PERO también somos RECIOS, hasta extremos inconcebibles: personas que soportaron torturas aberrantes sin haber delatado a sus compañeros; superación de adversidades de todo tipo; logros inconcebibles en el plano físico, artístico, intelectual y social, por encima de cuantos obstáculos se presentaran. Desde la superación de un ictus a pintar con la boca o los pies, desde realizar una carrera universitaria un síndrome de Down a lograr movilizar a una comunidad una sola persona, a veces una niña: el ejemplo de actualidad es Greta Thumberg, con 15 años y con espectro autista.

Recios como la encina son mis padres: nacidos al final del reinado de Alfonso XIII, superaron la dictadura de primo de Rivera, se ilusionaron como niños (lo eran) con la Segunda República, sobrevivieron a la guerra in-civil y a la oscura posguerra. Contribuyeron a construir una España moderna, civilizada y se asombraron cuando elegimos a quienes creíamos socialistas. Cuando vieron los politicuchos que medraron en la Transición, asumieron que el Poder seguía estando en manos de los de siempre, y siguieron ocupándose de sus hijos, nietos y hasta bisnietos. La vida sigue, pase lo que pase.

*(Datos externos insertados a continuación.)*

(** * The external scanner of tree-sitter-yuho, embedded and verified

    Source: [src/tree-sitter-yuho/src/scanner.c].  The scanner recognises
    three context-sensitive tokens of the Yuho grammar: the literal
    content of a string and the two markers of an interpolation
    [${ ... }].  It owns a three-field state, a codec for that state and
    the [scan] entry point driven by the tree-sitter runtime.

    Conventions of the embedding:
    - a character ([int32_t lookahead]) is a [Z] code point;
    - [uint8_t] is a [Z] with the wrap-around modulo 256 written out;
    - a serialization buffer is a [list byte];
    - the [TSLexer] the runtime hands to [scan] is a record with the
      characters before the token start, the characters of the token so
      far and the remaining input;
    - the two [while] loops take fuel and answer [None] when it runs
      out; the termination theorems give the fuel that is enough. *)

From Stdlib Require Import ZArith List Bool Lia.
From Stdlib Require Import Strings.Byte.
Import ListNotations.
Open Scope Z_scope.

(** ** Data model *)

(** [enum TokenType] *)
Inductive TokenType : Type :=
| STRING_CONTENT
| INTERPOLATION_START
| INTERPOLATION_END
| ERROR_SENTINEL.

Definition TokenType_eqb (a b : TokenType) : bool :=
  match a, b with
  | STRING_CONTENT, STRING_CONTENT
  | INTERPOLATION_START, INTERPOLATION_START
  | INTERPOLATION_END, INTERPOLATION_END
  | ERROR_SENTINEL, ERROR_SENTINEL => true
  | _, _ => false
  end.

(** [typedef struct { bool in_string; bool in_interpolation;
    uint8_t interpolation_depth; } Scanner;] *)
Record Scanner : Type := mkScanner {
  in_string : bool;
  in_interpolation : bool;
  interpolation_depth : Z
}.

(** The values a [uint8_t] field can hold. *)
Definition uint8_range (z : Z) : Prop := 0 <= z < 256.

Definition Scanner_wf (s : Scanner) : Prop :=
  uint8_range (interpolation_depth s).

(** [scanner->interpolation_depth++] and [--] on a [uint8_t]. *)
Definition uint8_incr (z : Z) : Z := (z + 1) mod 256.
Definition uint8_decr (z : Z) : Z := (z - 1) mod 256.

Definition set_in_interpolation (s : Scanner) (b : bool) : Scanner :=
  mkScanner (in_string s) b (interpolation_depth s).

Definition set_interpolation_depth (s : Scanner) (d : Z) : Scanner :=
  mkScanner (in_string s) (in_interpolation s) d.

(** [tree_sitter_yuho_external_scanner_create] *)
Definition create : Scanner := mkScanner false false 0.

(** ** Boundary codec *)

(** [(char)b] for a [bool]. *)
Definition char_of_bool (b : bool) : byte := if b then x01 else x00.

(** [(char)d] for a [uint8_t]: the byte with the same bit pattern. *)
Definition char_of_uint8 (d : Z) : byte :=
  match Byte.of_N (Z.to_N (d mod 256)) with
  | Some b => b
  | None => x00
  end.

(** Assignment of a [char] to a [bool]: any non-zero byte is [true]. *)
Definition bool_of_char (c : byte) : bool := negb (Byte.eqb c x00).

(** Assignment of a [char] to a [uint8_t]. *)
Definition uint8_of_char (c : byte) : Z := Z.of_N (Byte.to_N c).

(** [tree_sitter_yuho_external_scanner_serialize]: the bytes written to
    [buffer]; the returned count is their number. *)
Definition serialize (s : Scanner) : list byte :=
  [ char_of_bool (in_string s);
    char_of_bool (in_interpolation s);
    char_of_uint8 (interpolation_depth s) ].

(** [tree_sitter_yuho_external_scanner_deserialize]: [length] is the
    length of the list; the three fields of [scanner] are overwritten on
    both branches. *)
Definition deserialize (scanner : Scanner) (buffer : list byte) : Scanner :=
  if (3 <=? length buffer)%nat then
    mkScanner (bool_of_char (nth 0 buffer x00))
              (bool_of_char (nth 1 buffer x00))
              (uint8_of_char (nth 2 buffer x00))
  else
    mkScanner false false 0.

(** ** The lexer handed to the scanner

    The runtime's [TSLexer] is seen through [lookahead], [eof],
    [advance] and [result_symbol]; the scanner never calls [mark_end],
    so the token the runtime builds from a successful call runs from the
    token start to the cursor.  Advancing with [skip = true] moves the
    token start to the cursor; at the end of the input [advance] does
    nothing and [lookahead] is 0. *)
Record TSLexer : Type := mkLexer {
  skipped : list Z;        (* input before the token start *)
  token : list Z;          (* from the token start to the cursor *)
  rest : list Z;           (* from the cursor on *)
  result_symbol : option TokenType
}.

Definition lookahead (l : TSLexer) : Z :=
  match rest l with
  | [] => 0
  | c :: _ => c
  end.

Definition eof (l : TSLexer) : bool :=
  match rest l with
  | [] => true
  | _ :: _ => false
  end.

Definition lexer_advance (l : TSLexer) (skip : bool) : TSLexer :=
  match rest l with
  | [] => l
  | c :: r =>
      if skip
      then mkLexer (skipped l ++ token l ++ [c]) [] r (result_symbol l)
      else mkLexer (skipped l) (token l ++ [c]) r (result_symbol l)
  end.

Definition set_result_symbol (l : TSLexer) (t : TokenType) : TSLexer :=
  mkLexer (skipped l) (token l) (rest l) (Some t).

(** The lexer at the start of a call: the token start is the cursor. *)
Definition lexer_at (input : list Z) : TSLexer := mkLexer [] [] input None.

(** [static void advance(TSLexer *lexer)] *)
Definition advance (l : TSLexer) : TSLexer := lexer_advance l false.

(** [static void skip(TSLexer *lexer)] *)
Definition skip (l : TSLexer) : TSLexer := lexer_advance l true.

(** Character constants of the source. *)
Definition NUL : Z := 0.
Definition QUOTE : Z := 34.
Definition DOLLAR : Z := 36.
Definition BACKSLASH : Z := 92.
Definition LBRACE : Z := 123.
Definition RBRACE : Z := 125.

(** The end-of-input test of [scan_string_content], written twice in the
    source: [lexer->lookahead == '\0' || lexer->eof(lexer)]. *)
Definition at_end (l : TSLexer) : bool := (lookahead l =? NUL) || eof l.

(** ** String-content scanning *)

(** What one pass through the body of [while (true)] does. *)
Inductive iteration : Type :=
| Break                                    (* [break] *)
| Return (r : bool * Scanner * TSLexer)    (* [return true] *)
| Continue (l : TSLexer) (has_content : bool).

Definition string_content_iter
    (l : TSLexer) (scanner : Scanner) (has_content : bool) : iteration :=
  if at_end l then Break
  else if lookahead l =? QUOTE then Break
  else if lookahead l =? BACKSLASH then
    let l1 := advance l in
    if negb (at_end l1) then Continue (advance l1) true
    else Continue l1 has_content
  else if lookahead l =? DOLLAR then
    let l1 := advance l in
    if lookahead l1 =? LBRACE then
      let l2 := advance (set_result_symbol l1 INTERPOLATION_START) in
      Return (true,
              set_interpolation_depth (set_in_interpolation scanner true) 1,
              l2)
    else Continue l1 true
  else Continue (advance l) true.

(** The loop, and the test of [has_content] after it. *)
Fixpoint string_content_loop (fuel : nat)
    (l : TSLexer) (scanner : Scanner) (has_content : bool)
    : option (bool * Scanner * TSLexer) :=
  match fuel with
  | O => None
  | S fuel' =>
      match string_content_iter l scanner has_content with
      | Break =>
          if has_content
          then Some (true, scanner, set_result_symbol l STRING_CONTENT)
          else Some (false, scanner, l)
      | Return r => Some r
      | Continue l' has_content' =>
          string_content_loop fuel' l' scanner has_content'
      end
  end.

(** [static bool scan_string_content(TSLexer *lexer, Scanner *scanner)] *)
Definition scan_string_content (fuel : nat) (l : TSLexer) (scanner : Scanner)
    : option (bool * Scanner * TSLexer) :=
  string_content_loop fuel l scanner false.

(** ** Interpolation end *)

(** [static bool scan_interpolation_end(TSLexer *lexer, Scanner *scanner)] *)
Definition scan_interpolation_end (l : TSLexer) (scanner : Scanner)
    : bool * Scanner * TSLexer :=
  if in_interpolation scanner && (lookahead l =? RBRACE) then
    let s1 := set_interpolation_depth scanner
                (uint8_decr (interpolation_depth scanner)) in
    if interpolation_depth s1 =? 0 then
      let l1 := advance l in
      (true, set_in_interpolation s1 false,
       set_result_symbol l1 INTERPOLATION_END)
    else (false, s1, l)
  else (false, scanner, l).

(** ** The scan entry point *)

Section Scan.

(** [iswspace] of <wctype.h>: which characters it accepts depends on the
    locale of the host process. *)
Variable iswspace : Z -> bool.

(** [while (iswspace(lexer->lookahead)) skip(lexer);] *)
Fixpoint skip_whitespace (fuel : nat) (l : TSLexer) : option TSLexer :=
  match fuel with
  | O => None
  | S fuel' =>
      if iswspace (lookahead l) then skip_whitespace fuel' (skip l)
      else Some l
  end.

(** The part of [scan] after the whitespace loop. *)
Definition scan_tokens (fuel : nat) (scanner : Scanner) (l : TSLexer)
    (valid_symbols : TokenType -> bool) : option (bool * Scanner * TSLexer) :=
  let '(found, s1, l1) :=
    if valid_symbols INTERPOLATION_END && in_interpolation scanner
    then scan_interpolation_end l scanner
    else (false, scanner, l) in
  if found then Some (true, s1, l1)
  else
    let s2 :=
      if in_interpolation s1 then
        if lookahead l1 =? LBRACE
        then set_interpolation_depth s1 (uint8_incr (interpolation_depth s1))
        else s1
      else s1 in
    if valid_symbols STRING_CONTENT && in_string s2
    then scan_string_content fuel l1 s2
    else Some (false, s2, l1).

(** [tree_sitter_yuho_external_scanner_scan]: the flag returned, the
    scanner and the lexer after the call. *)
Definition scan (fuel : nat) (scanner : Scanner) (l : TSLexer)
    (valid_symbols : TokenType -> bool) : option (bool * Scanner * TSLexer) :=
  match skip_whitespace fuel l with
  | None => None
  | Some l1 => scan_tokens fuel scanner l1 valid_symbols
  end.

End Scan.

(** [iswspace] in the "C" locale, the locale of a process that never
    calls [setlocale]: space, and the controls from tab to carriage
    return. *)
Definition iswspace_C (c : Z) : bool := (c =? 32) || ((9 <=? c) && (c <=? 13)).

(** Where the string-content loop stops without consuming: the end of
    the input, a NUL or a quote. *)
Definition stops_loop (stop : list Z) : Prop :=
  match stop with
  | [] => True
  | c :: _ => c = NUL \/ c = QUOTE
  end.

(** ** Reachable states and the invariant of the state *)

(** [interpolation_depth == 0] whenever [in_interpolation == false]. *)
Definition depth_invariant (s : Scanner) : Prop :=
  in_interpolation s = false -> interpolation_depth s = 0.

(** The states a session can be in.  The scanner itself never writes
    [in_string]; [reach_in_string] stands for whatever drives that flag
    from outside, so that the states in which string scanning runs are
    covered too. *)
Inductive reachable (iswspace : Z -> bool) : Scanner -> Prop :=
| reach_create : reachable iswspace create
| reach_scan : forall s fuel l valid_symbols found s' l',
    reachable iswspace s ->
    scan iswspace fuel s l valid_symbols = Some (found, s', l') ->
    reachable iswspace s'
| reach_restore : forall s handle,
    reachable iswspace s ->
    reachable iswspace (deserialize handle (serialize s))
| reach_reset : forall handle buffer,
    (length buffer < 3)%nat ->
    reachable iswspace (deserialize handle buffer)
| reach_in_string : forall s b,
    reachable iswspace s ->
    reachable iswspace
      (mkScanner b (in_interpolation s) (interpolation_depth s)).

(** ** Statements of the specification that the code does not satisfy *)

(** Characters that the specification calls literal content without
    quote, backslash or dollar. *)
Definition no_quote_backslash_dollar (c : Z) : bool :=
  negb (c =? QUOTE) && negb (c =? BACKSLASH) && negb (c =? DOLLAR).

(** The same, and not the NUL that [scan_string_content] takes for the
    end of the input. *)
Definition plain (c : Z) : bool :=
  no_quote_backslash_dollar c && negb (c =? NUL).

(** The text up to the closing quote is returned whole as StringContent. *)
Definition text_up_to_quote_is_the_span (iswspace : Z -> bool) : Prop :=
  forall s valid_symbols content tl fuel,
    in_string s = true ->
    valid_symbols STRING_CONTENT = true ->
    content <> [] ->
    forallb no_quote_backslash_dollar content = true ->
    (length (content ++ QUOTE :: tl) < fuel)%nat ->
    exists s' l',
      scan iswspace fuel s (lexer_at (content ++ QUOTE :: tl)) valid_symbols
        = Some (true, s', l')
      /\ result_symbol l' = Some STRING_CONTENT
      /\ token l' = content
      /\ rest l' = QUOTE :: tl.

(** A closing brace that leaves the depth positive is not consumed and
    the call returns no token. *)
Definition positive_depth_returns_no_token (iswspace : Z -> bool) : Prop :=
  forall s valid_symbols l fuel,
    valid_symbols INTERPOLATION_END = true ->
    in_interpolation s = true ->
    lookahead l = RBRACE ->
    uint8_decr (interpolation_depth s) <> 0 ->
    (length (rest l) < fuel)%nat ->
    scan iswspace fuel s l valid_symbols
      = Some (false,
              set_interpolation_depth s (uint8_decr (interpolation_depth s)),
              l).

(** A lone backslash before the end of the input is reported as
    StringContent. *)
Definition lone_backslash_is_content (iswspace : Z -> bool) : Prop :=
  forall s valid_symbols fuel,
    in_string s = true ->
    valid_symbols STRING_CONTENT = true ->
    (1 < fuel)%nat ->
    exists s' l',
      scan iswspace fuel s (lexer_at [BACKSLASH]) valid_symbols
        = Some (true, s', l')
      /\ result_symbol l' = Some STRING_CONTENT
      /\ token l' = [BACKSLASH].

Personas recias, que no tenían tiempo para mirarse el ombligo y deprimirse porque había que sacar un hogar adelante, que pasaban las enfermedades al pie del cañón, que exponían sus convicciones con sus actos, sin palabrería vacua. Personas con inevitables contradicciones pero con un sentido del humor que conservaba su salud mental.

Personas/encina que han dado frutos, ofrecido cobijo y sombra, entregado su tiempo y energía. Irremisiblemente, un día dejarán de respirar, se detendrá su sangre y su savia, por puro desgaste al cabo de un siglo. Pero sus genes permanecen, las personas que han aprendido con ellos esta verdad: somos tan frágiles como un beso, pero el recuerdo de esa ternura incondicional nos hace tan recios como la higuera centenaria a la que subían ellos para coger los higos frescos, la misma a la que nos ayudaron a subir de pequeños, la misma que enseñaremos a nuestros hijos.